The US congress requested the report from the academies in May. ScienceNow reports that, "[a]mong the recommendations... are 4-year undergraduate scholarships, worth up to US$20,000 a year, for students who then commit to spend 5 years teaching math and science in the public schools. The panel also recommended a 10% annual increase over the next 7 years in federal spending on basic research, effectively doubling the current level of $27 billion, with an emphasis on physical sciences. To aid industry, the group suggests reforms to the U.S. patent system and making permanent an expanded R&D tax credit."

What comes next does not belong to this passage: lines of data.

Lemma offers_jobs s s' : ps_jobs s' = ps_jobs s → offers t bits identity s → offers t bits identity s'.
Proof. unfold offers. by intros ->. Qed.
Lemma keeps_jobs {A} (m : app A) : (∀ s, ps_jobs (m s).2 = ps_jobs s) → keeps m.
Proof. intros Hm s. by apply offers_jobs. Qed.
Lemma keeps_bind {A B} (m : app A) (f : A → app B) : keeps m → (∀ x, keeps (f x)) → keeps (m ≫= f).
Proof.
  intros Hm Hf s Hs. specialize (Hm s Hs). unfold mbind, state_result_bind. destruct (m s) as [[x|e] s1]; cbn in *; [|done].
  by apply Hf.
Qed.
Lemma keeps_get_bind {B} (f : PoolState → app B) :
  (∀ s, offers t bits identity s → offers t bits identity (f s s).2) → keeps (sr_get ≫= f).
Proof. intros Hf s Hs. rewrite sr_get_bind. by apply Hf. Qed.
Lemma keeps_if {A} (b : bool) (m n : app A) : keeps m → keeps n → keeps (if b then m else n).
Proof. by destruct b. Qed.
Lemma keeps_lift {A} (r : result PoolError A) : keeps (sr_lift r).
Proof. by apply keeps_jobs. Qed.
Lemma keeps_ret {A} (x : A) : keeps (mret x).
Proof. by apply keeps_jobs. Qed.
Lemma keeps_admitted {A} (m : state_result AdmissionState PoolError A) : keeps (admitted m).
Proof. apply keeps_jobs. intros s. unfold admitted. by destruct (m _). Qed.

Lemma issue_offers id job identity' bits' s :
  ps_jobs s !! id = Some job → offers t bits identity s →
  offers t bits identity (set_jobs (<[id := issue identity' bits' job]> (ps_jobs s)) s).
Proof.
  intros Hj (job0 & Hj0 & Hid & Hsame & Hexp & Hin). unfold offers. cbn [ps_jobs set_jobs].
  destruct (decide (id = mt_template_id t)) as [->|Hne]; [|rewrite lookup_insert_ne by done; by exists job0].
  rewrite Hj0 in Hj. injection Hj as <-. exists (issue identity' bits' job0). rewrite lookup_insert_eq.
  split_and!; try done. cbn [issue pj_worker_difficulties].
  destruct (decide (identity' = identity)) as [->|]; [|by rewrite lookup_insert_ne].
  rewrite lookup_insert_eq. cbn [from_option default]. case_bool_decide; [done|]. apply elem_of_app. by left.
Qed.

Lemma install_offers t' now s :
  now < mt_expires_at t → serves_again t t' → offers t bits identity s →
  offers t bits identity (install_or_refresh_job (with_share_difficulty None t') now s).
Proof.
  intros Hnow Hagain (job & Hj & Hid & Hsame & Hexp & Hin). unfold install_or_refresh_job, offers.
  cbn [ps_jobs set_current set_jobs mt_template_id with_share_difficulty]. cbv zeta. set (jobs := filter _ (ps_jobs s)).
  assert (jobs !! mt_template_id t = Some job) as Hkept.
  { apply map_lookup_filter_Some. cbn [snd]. split; [done | lia]. }
  destruct (decide (mt_template_id t' = mt_template_id t)) as [Heq|Hne]; [|rewrite lookup_insert_ne by done; by exists job].
  rewrite Heq, lookup_insert_eq, Hkept. destruct (Hagain Heq) as [Hb He]. by eexists.
Qed.

Lemma work_keeps ip now fetched a n :
  now < mt_expires_at t → (∀ t', fetched = Ok t' → serves_again t t') → keeps (work config ip now fetched a n).
Proof.
  intros Hnow Hagain. apply keeps_bind; [apply keeps_lift|]. intros _.
  apply keeps_bind; [apply keeps_admitted|]. intros _. apply keeps_get_bind. intros s Hs. cbv zeta.
  apply keeps_bind; [|intros _|exact Hs].
  - destruct (match live_job_id now s with Some id => _ | None => _ end); [|apply keeps_ret].
    destruct fetched as [t'|e]; [|destruct (is_none _); [apply keeps_lift | apply keeps_ret]].
    intros s' Hs'. cbn. by apply install_offers; [|apply Hagain|].
  - apply keeps_get_bind. intros s' Hs'. apply keeps_bind; [apply keeps_lift | | exact Hs'].
    intros id s2 Hs2. unfold issue_worker_template. destruct (ps_jobs s2 !! id) as [job|] eqn:Ej; [|done].
    by apply issue_offers.
Qed.

Lemma issued_or_issue_keeps id a n job s :
  ps_jobs s !! id = Some job → offers t bits identity s → offers t bits identity (issued_or_issue config id a n job s).2.
Proof.
  intros Hj Hs. unfold issued_or_issue. cbv zeta. destruct (_ !! worker_identity a n) as [[|d ds]|]; [|done|];
    by apply issue_offers.
Qed.

Lemma settle_share_keeps t_block upstream saved saved' r tpl sh :
  keeps (settle_share config t_block upstream saved saved' r tpl sh).
Proof.
  apply keeps_jobs. intros s. destruct (settle_share _ _ _ _ _ _ _ _ s) as [res s'] eqn:E.
  by apply settle_share_spec in E as [(_ & _ & _ & _ & -> & _)|(_ & _ & _ & Hj)].
Qed.

Lemma submit_share_keeps ip t_admit now t_build t_share t_block t_invalid upstream saved saved' r :
  keeps (submit_share config ip t_admit now t_build t_share t_block t_invalid upstream saved saved' r).
Proof.
  unfold submit_share. apply keeps_bind; [apply keeps_lift|]. intros a.
  apply keeps_bind; [apply keeps_lift|]. intros n. cbv zeta. apply keeps_bind; [apply keeps_admitted|]. intros _ s Hs.
  assert (offers t bits identity (process_share config now t_build t_share t_block upstream saved saved' r a n s).2) as Hp.
  { revert s Hs. unfold process_share. apply keeps_if; [apply keeps_lift|]. apply keeps_bind; [apply keeps_lift|]. intros _.
    apply keeps_get_bind. intros s Hs. destruct (ps_jobs s !! mr_template_id r) as [job|] eqn:Ej; [|done]. cbv zeta.
    destruct (_ <=? now); [done|]. pose proof (issued_or_issue_keeps _ a n job s Ej Hs) as Hi. unfold mbind at 1, state_result_bind at 1.
    destruct (issued_or_issue _ _ _ _ _ s) as [[issued|e] s1]; [|done]. cbn [snd] in Hi. revert s1 Hi.
    apply keeps_if; [apply keeps_ret|]. apply keeps_bind; [apply keeps_lift|]. intros block. cbv zeta.
    apply keeps_if; [apply keeps_lift|]. apply keeps_bind; [apply keeps_lift|]. intros best. apply settle_share_keeps. }
  unfold charge_invalid. destruct (process_share _ _ _ _ _ _ _ _ _ _ _ s) as [[resp|[]] s1]; cbn [snd] in *; done.
Qed.

(** Until it expires, work stays on offer to its worker. *)
Lemma work_lasts s s' : offers t bits identity s → rtc (pool_step t) s s' → offers t bits identity s'.
Proof.
  intros Hs. induction 1 as [s|s s1 s2 Hstep _ IH]; [done|]. apply IH. clear IH.
  destruct Hstep as [ip now fetched a n Hnow Hagain | | s1 Hj].
  - by apply work_keeps.
  - by apply submit_share_keeps.
  - by eapply offers_jobs.
Qed.

End offer.

(** Whether a client may submit a share: it is not banned and below the limit of its
    minute. *)
Definition may_submit (now : Z) (c : ClientAdmission) : Prop :=
  cl_banned_until c <= now ∧ cl_share_requests (fresh_window now c) < pc_max_share_requests_per_minute config.

Lemma admit_key_share now key a :
  may_submit now (client_of key a) →
  ∃ c, admit_key config Share now key a = (Ok (), set_clients (<[key := c]> (am_clients a)) a).
Proof.
  intros [Hb Hn]. unfold admit_key. cbv zeta. rewrite (proj2 (Z.ltb_ge _ _) Hb).
  assert (exceeded config Share (count_request Share (fresh_window now (client_of key a))) = false) as ->; [|by eexists].
  unfold exceeded. cbn [count_request cl_share_requests]. rewrite Z.gtb_ltb. apply Z.ltb_ge. unfold saturating_add. lia.
Qed.

Lemma admit_share_keys now keys a :
  NoDup keys → Forall (λ key, may_submit now (client_of key a)) keys →
  ∃ a', admit_request config keys Share None now a = (Ok (), a').
Proof.
  intros Hnd Hmay. unfold admit_request. change (mret ()) with (λ a : AdmissionState, (Ok (E := PoolError) (), a)).
  unfold mbind at 1, state_result_bind at 1. revert a Hmay. induction Hnd as [|key keys Hnew Hnd IH]; intros a Hmay; [by eexists|].
  apply Forall_cons in Hmay as [Hk Hmay]. cbn [sr_each]. destruct (admit_key_share now key a Hk) as [c Hc].
  rewrite (sr_bind_step _ _ _ _ _ Hc). apply IH. rewrite Forall_forall in Hmay |- *. intros k Hin. specialize (Hmay k Hin).
  unfold client_of in *. cbn [set_clients am_clients]. rewrite lookup_insert_ne; [done|]. by intros ->.
Qed.

Lemma admission_keys_NoDup ip a n : NoDup (admission_keys ip a n).
Proof.
  unfold admission_keys. destruct ip; repeat constructor; try (by intros ?%elem_of_nil).
  intros He%list_elem_of_singleton. discriminate He.
Qed.

(** Both ways a client is known may submit. *)
Definition client_may_submit (ip : option string) (now : Z) (a n : string) (s : PoolState) : Prop :=
  Forall (λ key, may_submit now (client_of key (ps_admission s))) (admission_keys ip a n).

(** Past the admission, a share is processed in a state that differs in the
    admission alone. *)
Lemma submit_share_processed ip t_admit now t_build t_share t_block t_invalid upstream saved saved' r a n s res s' :
  mr_miner_address r = Some a → mr_worker_name r = Some n → client_may_submit ip t_admit a n s →
  submit_share config ip t_admit now t_build t_share t_block t_invalid upstream saved saved' r s = (res, s') →
  ∃ am s1, process_share config now t_build t_share t_block upstream saved saved' r a n (on_admission (λ _, am) s) = (res, s1) ∧
    sdata s' = sdata s1.
Proof.
  intros Ha Hn Hmay. unfold submit_share. rewrite Ha, Hn. cbn [ok_or]. rewrite !sr_lift_bind. cbv zeta.
  destruct (admit_share_keys t_admit _ _ (admission_keys_NoDup ip a n) Hmay) as [am Ham].
  assert (admitted (admit_request config (admission_keys ip a n) Share None t_admit) s = (Ok (), on_admission (λ _, am) s)) as E
    by (unfold admitted; by rewrite Ham).
  rewrite (sr_bind_step _ _ _ _ _ E). unfold charge_invalid. intros Hrun. exists am.
  destruct (process_share _ _ _ _ _ _ _ _ _ _ _ _) as [r1 s1]. exists s1. destruct r1 as [resp|[]]; by injection Hrun as <- <-.
Qed.

End lasting.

With the US war budget continuing to increase and the cost of rebuilding the Gulf states after hurricanes Katrina and Rita coupled with the ballooning US national debt how much attention Congress will pay to the report is questionable.
But Norman Augustine former Lockheed Martin chairman and panel chair, said in a Washington, D.C. press conference, "Today we are very likely on a losing path," and when asked about the mammoth cost of the panel's recommendations said simply, "We believe we cannot afford not to [invest]," and added that the additional spending, would create new industries and jobs and "feed itself in the longer term."
The report lists many examples where the United States is falling behind other countries. In US schools, for example, only 41% of eighth-graders (13–14-year-olds) in 1999 had a maths teacher who had trained in maths, compared with an average of 71% internationally. And the situation for secondary schools in Australia?
In 2000, Jan Thomas, Executive
Officer, Australian Mathematical Sciences Institute, estimated that about
40% of teachers of mathematics instructing students in their first year of
Australian secondary schooling were under-qualified. While the estimate was
based on a small data sample the figure has not been challenged by the
Department of Education, Science and Training.
Whether or not US Congressmen and women have any longer vision than their Australian counterparts, who remain preoccupied with the ideological squabble over so-called voluntary student unionism, will be seen when the next US budget is considered.